Jones Lang LaSalle 2010 Spring State of the Retail Market Report

Traditional investors sidelined while special servicers determine best course of action for distressed assets


CHICAGO, May 23, 2010 — Despite lingering economic stress that continues to curb consumer spending and affect the retail sector, recent evidence within the investment sales community indicates the retail real estate market has hit bottom and is showing increasing signs of recovery in 2010. The number of significant retail bankruptcies that grew to 13 in 2009 has slowed in the new year and occupancy costs have dropped with market rents stabilizing at 25 to 50 percent below the peak in 2006. Retail cap rates have fallen slightly  (see Figure 1), and will continue to experience downward momentum in the next 18-36 months as credit markets thaw, retail sales improve, vacancy rates decline and rents slowly increase, according to Jones Lang LaSalle’s 2010 Mid-Year State of the Retail Market Report. 

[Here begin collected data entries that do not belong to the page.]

(** C5. Calling a capability that the variant does not define raises
    [NotImplementedError].  An [except NotImplementedError] catches it and
    catches no exception of any other class, so none of the arithmetic
    errors, no [ValueError], [TypeError] or plain [RuntimeError]; and an
    [except ArithmeticError] does not catch it. *)
Theorem unimplemented_capability_raises (v : Variant) (c : Call) :
  v (capability c) = None ->
  invoke v c = Raise (mkExc NotImplementedError [])
  /\ isinstance (mkExc NotImplementedError []) NotImplementedError = true
  /\ isinstance (mkExc NotImplementedError []) ArithmeticError = false
  /\ forall e : Exc, exc_class e <> NotImplementedError ->
                     isinstance e NotImplementedError = false.
Proof.
  intros Hv. unfold invoke. rewrite Hv.
  split; [by destruct c |].
  split; [reflexivity |].
  split; [reflexivity |].
  intros [cls args] Hcls. simpl in Hcls.
  destruct cls; try reflexivity. done.
Qed.

End Capabilities.

Arguments CallEntropy {T} _.
Arguments invoke {T} v c.
Arguments capability {T} c.

Lemma unimplemented_capability_raises_witness :
  invoke (fun _ => None) (CallEntropy tt) = Raise (mkExc NotImplementedError [])
  /\ isinstance (mkExc NotImplementedError []) NotImplementedError = true
  /\ isinstance (mkExc NotImplementedError []) ArithmeticError = false
  /\ forall e : Exc, exc_class e <> NotImplementedError ->
                     isinstance e NotImplementedError = false.
Proof.
  exact (unimplemented_capability_raises unit (fun _ => None) (CallEntropy tt) eq_refl).
Defined.

End Distribution.

(** ** tensorforce/core/layers/internal_rnn.py *)

Module InternalRnn.
Import Core.

(** The keyword arguments [InternalRnn.__init__] calls its parents'
    constructor with. *)
Record SuperArgs : Type := mkSuperArgs {
  temporal_processing : string;
  horizon : Value;
  size : Value;
  bias : Value;
  activation : Value;
  dropout : Value;
  vars_trainable : Value;
  summary_labels : Value;
  l2_regularization : Value;
  name : Value;
  input_spec : Value
}.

During the past two years, retail property transaction volume has fallen more than 80 percent, with just 239 sales of multi-tenant shopping centers in excess of 80,000 square feet of leasing transactions completed in 2009.  A mere $7.2 billion in strip-center and $4.3 billion in mall and other (including urban retail, mixed-use properties, single tenant, etc.) investment sales were completed in 2009.  The 2009 sales figures represent a decline of 32 percent and 57 percent, respectively, compared with year-end 2008. 

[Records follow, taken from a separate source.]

(** C8: whatever the thresholds, the first trade of every calendar day
    of the input is in the output, and the output is not empty when the
    input is not. *)
Theorem simular_stop_diario_keeps_first_trade_of_day
    (df : DataFrame) (limite objetivo : Q) (n : Z) :
  (forall d first rest,
      Spec.day_trades df d = first :: rest ->
      In first (trades (simular_stop_diario df limite objetivo n)))
  /\ (trades df <> [] ->
      trades (simular_stop_diario df limite objetivo n) <> []).
Proof.
  assert (Hfirst : forall d first rest,
             Spec.day_trades df d = first :: rest ->
             In first (trades (simular_stop_diario df limite objetivo n))).
  { intros d first rest Hday.
    rewrite trades_simular_by_day. apply in_concat.
    exists (kept_of_day limite objetivo n df d). split.
    - apply in_map, dates_present. exists first.
      apply day_trades_In. rewrite Hday. now left.
    - unfold kept_of_day.
      destruct (replay_prefix limite objetivo n (Spec.day_trades df d) day_start)
        as (discarded & Hsplit & _ & _ & Hne).
      cbv zeta in Hsplit, Hne. rewrite Hday in Hsplit, Hne |- *.
      destruct (replay _ _ _ _ _ (first :: rest) []) as [|a kept].
      + exfalso. apply Hne; [discriminate|reflexivity].
      + simpl in Hsplit. injection Hsplit as -> _. now left. }
  split; [exact Hfirst|].
  intros Hne Hout.
  destruct (trades df) as [|r0 rows] eqn:Hrows; [congruence|].
  assert (Hin : In r0 (Spec.day_trades df (Spec.entry_date r0))).
  { apply day_trades_In. rewrite Hrows. split; [now left|reflexivity]. }
  destruct (Spec.day_trades df (Spec.entry_date r0)) as [|first rest] eqn:Hday;
    [contradiction|].
  specialize (Hfirst _ _ _ Hday). rewrite Hout in Hfirst. contradiction.
Qed.

(** C7: a trade whose net result is exactly 0 is not a loss, and after
    it the consecutive-loss counter is 0, whatever the counters were and
    wherever in the day the trade stands. *)
Theorem zero_net_result_resets_consecutive_losses
    (st : DayState) (seen : list Trade) (r : Trade) :
  (Lucro_Liquido r == 0)%Q ->
  is_loss r = false
  /\ perdas_consecutivas (update st (Lucro_Liquido r)) = 0
  /\ perdas_consecutivas (counters_from day_start (seen ++ [r])) = 0
  /\ Spec.consecutive_losses (seen ++ [r]) = 0.
Proof.
  intros Hzero.
  assert (Hloss : Qltb (Lucro_Liquido r) 0 = false).
  { unfold Qltb. apply negb_false_iff, Qle_bool_iff.
    rewrite Hzero. apply Qle_refl. }
  split; [exact Hloss|].
  split; [simpl; now rewrite Hloss|].
  rewrite <- counters_perdas, counters_from_snoc. simpl.
  now rewrite Hloss.
Qed.

(** ** Trade counts *)

Section Counting.

Context {A : Type} (key : A -> Z).

Lemma group_of_cons k r rows :
  length (group_of key k (r :: rows))
  = ((if (key r =? k)%Z then 1 else 0) + length (group_of key k rows))%nat.
Proof. unfold group_of. simpl. now destruct (key r =? k). Qed.

(** A row is in the group of at most one of distinct keys. *)
Lemma membership_le_1 (x : Z) ks :
  NoDup ks ->
  (list_sum (map (fun k => if (x =? k)%Z then 1 else 0) ks) <= 1)%nat.
Proof.
  induction 1 as [|k ks Hk Hks IH]; simpl; [lia|].
  destruct (Z.eqb_spec x k) as [->|Hne]; [|lia].
  assert (Hzero : list_sum (map (fun k0 => if k =? k0 then 1%nat else 0%nat) ks)
                  = 0%nat).
  { clear IH Hks. induction ks as [|k0 ks IH]; simpl; [reflexivity|].
    destruct (Z.eqb_spec k k0) as [->|_]; [exfalso; apply Hk; now left|].
    apply IH. intros Hin. apply Hk. now right. }
  lia.
Qed.

Lemma list_sum_plus {B : Type} (f g : B -> nat) l :
  list_sum (map (fun x => f x + g x)%nat l)
  = (list_sum (map f l) + list_sum (map g l))%nat.
Proof. induction l as [|x l IH]; simpl; [reflexivity|]. rewrite IH. lia. Qed.

(** The groups of distinct keys do not share rows. *)
Lemma groups_length_le ks (rows : list A) :
  NoDup ks ->
  (list_sum (map (fun k => length (group_of key k rows)) ks) <= length rows)%nat.
Proof.
  intros Hks. induction rows as [|r rows IH].
  - simpl. induction ks as [|k ks IHks]; simpl; [lia|].
    inversion Hks; subst. now apply IHks.
  - rewrite (map_ext _ _ (fun k => group_of_cons k r rows)).
    rewrite list_sum_plus.
    pose proof (membership_le_1 (key r) ks Hks). simpl length. lia.
Qed.

End Counting.

Lemma length_concat_map {A B : Type} (f : A -> list B) l :
  length (concat (map f l)) = list_sum (map (fun x => length (f x)) l).
Proof.
  induction l as [|x l IH]; simpl; [reflexivity|].
  now rewrite length_app, IH.
Qed.

Lemma list_sum_le {A : Type} (f g : A -> nat) l :
  (forall x, f x <= g x)%nat ->
  (list_sum (map f l) <= list_sum (map g l))%nat.
Proof.
  intros Hfg. induction l as [|x l IH]; simpl; [lia|].
  specialize (Hfg x). lia.
Qed.

Lemma kept_of_day_length limite objetivo n df d :
  (length (kept_of_day limite objetivo n df d)
   <= length (group_of Spec.entry_date d (trades df)))%nat.
Proof.
  unfold kept_of_day.
  destruct (replay_is_prefix limite objetivo n (Spec.day_trades df d)) as (x & Hx).
  apply (f_equal (@length _)) in Hx. rewrite length_app in Hx.
  unfold Spec.day_trades in Hx at 1. rewrite sort_values_length in Hx.
  unfold group_of. lia.
Qed.

(** The simulator never adds rows. *)
Lemma simular_stop_diario_len df limite objetivo n :
  df_len (simular_stop_diario df limite objetivo n) <= df_len df.
Proof.
  unfold df_len, len. apply Nat2Z.inj_le.
  rewrite trades_simular_by_day, length_concat_map.
  etransitivity; [apply list_sum_le, kept_of_day_length|].
  apply (groups_length_le Spec.entry_date), group_keys_NoDup.
Qed.

(** Neither does the window filter. *)
Lemma trades_filtrar df h1i h1f u2 h2i h2f u3 h3i h3f :
  trades (filtrar_por_tres_janelas_abertura df h1i h1f u2 h2i h2f u3 h3i h3f)
  = sort_values DataHora
      (filter (fun r => mask_final h1i h1f u2 h2i h2f u3 h3i h3f
                          (mins_abertura (DataHora r)))
              (trades df)).
Proof.
  unfold filtrar_por_tres_janelas_abertura.
  now rewrite trades_df_sort_values, trades_df_loc.
Qed.

Lemma filtrar_len df h1i h1f u2 h2i h2f u3 h3i h3f :
  df_len (filtrar_por_tres_janelas_abertura df h1i h1f u2 h2i h2f u3 h3i h3f)
  <= df_len df.
Proof.
  unfold df_len, len. apply Nat2Z.inj_le.
  rewrite trades_filtrar, sort_values_length. apply filter_length_le.
Qed.

Lemma ensure_Total_Parcial_trades df :
  trades (ensure_Total_Parcial df) = trades df.
Proof.
  unfold ensure_Total_Parcial.
  destruct (_ && _); [apply trades_set_Total_Parcial_cumsum|reflexivity].
Qed.

(** C6: for a fixed configuration the combined series (window filter,
    then stop simulator) has at most as many trades as the
    window-filtered series, which has at most as many as the unfiltered
    series. *)
Theorem combo_le_janela_le_real (c : Config) (df_filtrado : DataFrame) :
  df_len (df_combo c df_filtrado) <= df_len (df_janela c df_filtrado)
  /\ df_len (df_janela c df_filtrado) <= df_len (df_real df_filtrado).
Proof.
  split.
  - unfold df_combo, df_len at 1.
    rewrite ensure_Total_Parcial_trades. apply simular_stop_diario_len.
  - unfold df_janela, df_len at 1.
    rewrite trades_set_Total_Parcial_cumsum. apply filtrar_len.
Qed.

(** ** The column "Total Parcial (pts)" of the simulated frame *)

Lemma map_snd_combine {A B : Type} (l : list A) (l' : list B) :
  length l = length l' -> map snd (combine l l') = l'.
Proof.
  revert l'. induction l as [|x l IH]; intros [|y l'] Hlen; simpl in *;
    try discriminate; try reflexivity.
  f_equal. apply IH. congruence.
Qed.

Lemma Total_Parcial_set_cumsum df :
  Total_Parcial (set_Total_Parcial_cumsum df)
  = Some (cumsum (map Lucro_Liquido (trades df))).
Proof.
  unfold set_Total_Parcial_cumsum. simpl. f_equal.
  apply map_snd_combine.
  unfold cumsum. now rewrite cumsum_from_length, length_map.
Qed.

(** The simulator returns either rows with the recomputed column or the
    frame without rows and without columns. *)
Lemma simular_stop_diario_cases df limite objetivo n :
  let out := simular_stop_diario df limite objetivo n in
  (trades out <> []
   /\ has_Total_Parcial out = true
   /\ Total_Parcial out = Some (cumsum (map Lucro_Liquido (trades out))))
  \/ out = Frame [].
Proof.
  unfold simular_stop_diario.
  set (df_sim := match df with Frame _ => _ | FrameTP _ => _ end).
  cbv zeta. unfold df_len.
  destruct (len (trades df_sim) >? 0) eqn:Hlen.
  - left. rewrite trades_set_Total_Parcial_cumsum, Total_Parcial_set_cumsum.
    repeat split.
    rewrite trades_df_sort_values. intros Hnil.
    apply (f_equal (@length _)) in Hnil.
    rewrite sort_values_length in Hnil.
    unfold len in Hlen. rewrite Hnil in Hlen. discriminate.
  - right. apply len_pos_false in Hlen. subst df_sim.
    destruct df as [rows|rows]; simpl in Hlen |- *.
    + now rewrite Hlen.
    + destruct (simular_linhas fst limite objetivo n rows);
        [reflexivity|discriminate].
Qed.

(** C10: the output of the simulator carries the column
    "Total Parcial (pts)" exactly when it has at least one row, the
    column is then the running sum of the net results of the output
    rows, and on an input without rows the output is the frame without
    rows and without that column. *)
Theorem simular_stop_diario_Total_Parcial
    (df : DataFrame) (limite objetivo : Q) (n : Z) :
  let out := simular_stop_diario df limite objetivo n in
  (has_Total_Parcial out = true <-> trades out <> [])
  /\ (trades out <> [] ->
      Total_Parcial out = Some (cumsum (map Lucro_Liquido (trades out))))
  /\ (trades df = [] -> out = Frame [] /\ has_Total_Parcial out = false).
Proof.
  cbv zeta.
  destruct (simular_stop_diario_cases df limite objetivo n)
    as [(Hne & Hhas & Hcol)|Hempty].
  - split; [tauto|]. split; [tauto|].
    intros Hin. exfalso. apply Hne.
    pose proof (simular_stop_diario_len df limite objetivo n) as Hle.
    unfold df_len, len in Hle. rewrite Hin in Hle.
    destruct (trades (simular_stop_diario df limite objetivo n));
      [reflexivity|simpl in Hle; lia].
  - rewrite Hempty. simpl. repeat split; try congruence; try tauto.
Qed.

“The lull of retail sector transactions in 2009 allowed both buyers and sellers the chance to regroup, survey the landscape, and prepare for future acquisition and disposition activity,” said Kris Cooper, Managing Director of Jones Lang LaSalle’s retail investment sales business.  “New retail buyers are entering the market now including private investors, REITs and financial institutions. They’re seeking core at 7.5 to 8.25 cap rates on well capitalized assets and non-core at 9 to 10 percent or higher. Some opportunistic buyers are relieving troubled owners with a quick close to take the asset off their books, but that’s in exchange for purchasing the asset at 10 to 12 percent or higher. Attractive core retail properties are actually generating better pricing due to the availability of cheaper debt and lack of core product.”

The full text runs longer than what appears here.